I had a look at potential standards we could offer and settled on the achievement standard 91041 ‘Describe a Social Justice and Human Rights Issue’ worth 4 credits. I had taught this standard to my level 1’s early this year and most of them had achieved the standard. I also felt that this one was the easiest of the standards in Social Studies to achieve especially with the limited time frame we had.
I wanted to ensure that all year 10’s would have the same access to the learning that my year 11’s did so I went about setting out a plan. I set a goal of trying to get the majority of year 10's who attend school regularly to achieve the 4 credits (I will formalise a goal after the initial learning sessions).
This blogpost is in two parts. This part is about setting up the teaching, then next one is about setting up the learning.
Expert teaching about the standard:
As the only teacher of Senior Social Studies I figured that I could support the staff in my department by taking on the teaching the teaching and learning of the subject by teaching the entire cohort what they need to know to achieve the standard.
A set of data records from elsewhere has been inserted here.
(** The [for] loop of [nearest_point_to].  [rest] holds the elements
    [candidates[i]], [candidates[i+1]], ... still to be visited; [nearest]
    is the index the pointer variable refers to. *)
Fixpoint nearest_loop (point : t) (rest : list t) (i : nat)
                      (nearest : nat) (min_dist : T) : nat :=
  match rest with
  | [] => nearest
  | c :: rest' =>
      let dist := min_dist_with point c in
      if dist <? min_dist
      then nearest_loop point rest' (S i) i dist
      else nearest_loop point rest' (S i) nearest min_dist
  end.

Definition nearest_point_to (point : t) (candidates : list t) : ptr :=
  match candidates with
  | [] => nullptr
  | c0 :: rest =>
      addr (nearest_loop point rest 1%nat 0%nat (min_dist_with point c0))
  end.

End Point.

(* ================================================================= *)
(** ** recti.hpp *)

Module Rectangle.

Record t : Type := mk { x_interval : Interval.t; y_interval : Interval.t }.

Definition default : t := mk (Interval.mk 1 0) (Interval.mk 1 0).

Definition ll (r : t) : Point.t :=
  Point.mk (Interval.lb (x_interval r)) (Interval.lb (y_interval r)).

Definition ur (r : t) : Point.t :=
  Point.mk (Interval.ub (x_interval r)) (Interval.ub (y_interval r)).

Definition width (r : t) : T := Interval.width (x_interval r).

Definition height (r : t) : T := Interval.width (y_interval r).

Definition area (r : t) : T := Int.mul (width r) (height r).

Definition flip (r : t) : t := mk (y_interval r) (x_interval r).

Definition overlaps (r other : t) : bool :=
  Interval.overlaps (x_interval r) (x_interval other)
  && Interval.overlaps (y_interval r) (y_interval other).

Definition contains (r other : t) : bool :=
  Interval.contains (x_interval r) (x_interval other)
  && Interval.contains (y_interval r) (y_interval other).

Definition contains_point (r : t) (point : Point.t) : bool :=
  Interval.contains_value (x_interval r) (Point.x point)
  && Interval.contains_value (y_interval r) (Point.y point).

Definition min_dist_with (r other : t) : T :=
  Int.add (Interval.min_dist_with (x_interval r) (x_interval other))
          (Interval.min_dist_with (y_interval r) (y_interval other)).

Definition min_dist_with_point (r : t) (point : Point.t) : T :=
  Int.add (Interval.min_dist_with_value (x_interval r) (Point.x point))
          (Interval.min_dist_with_value (y_interval r) (Point.y point)).

Definition get_center (r : t) : Point.t :=
  Point.mk (Interval.get_center (x_interval r))
           (Interval.get_center (y_interval r)).

Definition measure (r : t) : T := area r.

Definition lower_corner (r : t) : Point.t := ll r.

Definition upper_corner (r : t) : Point.t := ur r.

Definition eqb (r other : t) : bool :=
  Interval.eqb (x_interval r) (x_interval other)
  && Interval.eqb (y_interval r) (y_interval other).

Definition neqb (r other : t) : bool := negb (eqb r other).

(** All four bounds are values of [int]. *)
Definition wf (r : t) : Prop :=
  Interval.wf (x_interval r) /\ Interval.wf (y_interval r).

End Rectangle.

Module VSegment.

Record t : Type := mk { x : T; y_interval : Interval.t }.

Definition overlaps (s other : t) : bool :=
  (x s =? x other) && Interval.overlaps (y_interval s) (y_interval other).

Definition contains (s other : t) : bool :=
  (x s =? x other) && Interval.contains (y_interval s) (y_interval other).

Definition contains_point (s : t) (point : Point.t) : bool :=
  (x s =? Point.x point)
  && Interval.contains_value (y_interval s) (Point.y point).

Definition eqb (s other : t) : bool :=
  (x s =? x other) && Interval.eqb (y_interval s) (y_interval other).

Definition neqb (s other : t) : bool := negb (eqb s other).

End VSegment.

Module HSegment.

Record t : Type := mk { x_interval : Interval.t; y : T }.

(** [HSegment::flip]. *)
Definition flip (h : t) : VSegment.t := VSegment.mk (y h) (x_interval h).

Definition overlaps (h other : t) : bool :=
  (y h =? y other) && Interval.overlaps (x_interval h) (x_interval other).

Definition contains (h other : t) : bool :=
  (y h =? y other) && Interval.contains (x_interval h) (x_interval other).

Definition contains_point (h : t) (point : Point.t) : bool :=
  (y h =? Point.y point)
  && Interval.contains_value (x_interval h) (Point.x point).

Definition eqb (h other : t) : bool :=
  Interval.eqb (x_interval h) (x_interval other) && (y h =? y other).

Definition neqb (h other : t) : bool := negb (eqb h other).

End HSegment.

(** [VSegment<T>::flip], defined out of class once [HSegment] is complete. *)
Definition VSegment_flip (s : VSegment.t) : HSegment.t :=
  HSegment.mk (VSegment.y_interval s) (VSegment.x s).

(* ================================================================= *)
(** ** generic.hpp *)

Module Generic.

(** The capabilities the generic layer dispatches on.  A class below has
    an instance for a pair of types exactly when the C++ class on the
    left declares the member with a parameter of the type on the right;
    the instances are read off interval.hpp, point.hpp and recti.hpp. *)
Class Overlaps (A B : Type) := overlaps : A -> B -> bool.
Class Contains (A B : Type) := contains : A -> B -> bool.
Class MinDistWith (A B : Type) := min_dist_with : A -> B -> T.
Class GetCenter (A C : Type) := get_center : A -> C.
Class Measure (A : Type) := measure : A -> T.
Class LowerCorner (A C : Type) := lower_corner : A -> C.
Class UpperCorner (A C : Type) := upper_corner : A -> C.

#[global] Hint Mode Overlaps ! ! : typeclass_instances.
#[global] Hint Mode Contains ! ! : typeclass_instances.
#[global] Hint Mode MinDistWith ! ! : typeclass_instances.
#[global] Hint Mode GetCenter ! - : typeclass_instances.
#[global] Hint Mode Measure ! : typeclass_instances.
#[global] Hint Mode LowerCorner ! - : typeclass_instances.
#[global] Hint Mode UpperCorner ! - : typeclass_instances.

(** Interval *)
#[global] Instance Interval_overlaps : Overlaps Interval.t Interval.t :=
  Interval.overlaps.
#[global] Instance Interval_overlaps_value : Overlaps Interval.t T :=
  Interval.overlaps_value.
#[global] Instance Interval_contains : Contains Interval.t Interval.t :=
  Interval.contains.
#[global] Instance Interval_contains_value : Contains Interval.t T :=
  Interval.contains_value.
#[global] Instance Interval_min_dist_with : MinDistWith Interval.t Interval.t :=
  Interval.min_dist_with.
#[global] Instance Interval_min_dist_with_value : MinDistWith Interval.t T :=
  Interval.min_dist_with_value.
#[global] Instance Interval_get_center : GetCenter Interval.t T :=
  Interval.get_center.
#[global] Instance Interval_measure : Measure Interval.t :=
  Interval.measure.
#[global] Instance Interval_lower_corner : LowerCorner Interval.t T :=
  Interval.lower_corner.
#[global] Instance Interval_upper_corner : UpperCorner Interval.t T :=
  Interval.upper_corner.

(** Point *)
#[global] Instance Point_overlaps : Overlaps Point.t Point.t :=
  Point.overlaps.
#[global] Instance Point_contains : Contains Point.t Point.t :=
  Point.contains.
#[global] Instance Point_contains_value : Contains Point.t T :=
  Point.contains_value.
#[global] Instance Point_min_dist_with : MinDistWith Point.t Point.t :=
  Point.min_dist_with.
#[global] Instance Point_get_center : GetCenter Point.t Point.t :=
  Point.get_center.
#[global] Instance Point_measure : Measure Point.t :=
  Point.measure.
#[global] Instance Point_lower_corner : LowerCorner Point.t Point.t :=
  Point.lower_corner.
#[global] Instance Point_upper_corner : UpperCorner Point.t Point.t :=
  Point.upper_corner.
I toyed with the idea of teaching all 180 in the auditorium at the same time, but the differences in timetable meant that I would be impeding on someone else’s classes so couldn't do it that way. There are 6 year 10 classes and on a Monday, 5 of them have social studies, 2 sets of classes have them at the same time. As I had hybrid seniors on a Monday, I decided I could try and teach the 5 classes as ‘tutorials’ on a Monday, to set them up for the learning (the 6th class was my own year 10 class that I would teach separately on a Tuesday).
5 of the 6 classes also had a double period during the week on a Wednesday or Thursday so I wanted to combine 2 classes on a Wednesday and 3 classes on a Thursday both in the library for the space and the sense of formality. I called these ‘workshops’ as this is where the majority of the teaching and learning happens for the kids.
Structure of the tutorials:
1st one is setting the scene, basics of the context, basics of the standard, overview of the timetable, setting expectations of learning. The rest of the tutorials will be looking at teacher feedback, understanding the focus of the week.
Structure of the workshops:
I decided to structure the workshops as follows:
- Our learning objectives
- The values of the day
- What if provocation
- Prior knowledge: What do you know about…
- Introducing key concepts, words, vocal we will come across
- 5 minute writing tasks defining words
- Slide with 2 paragraphs maximum highlighting key words on context (read it to them)
- 5 minute quick fire questions referring to paragraphs
- Hit them with a big chunk of learning but summarise discussions with images and at least 2 supportive videos
- A table with questions, short-answer and paragraph writing activities.
- A reading that supports the learning and a writing exercise.
- Recap learning objectives.
- Extra for experts wanting to do more
Single period sessions with their normal teacher:
Following up on an unfinished work and feedback.
I will write how this part went in a later blogpost.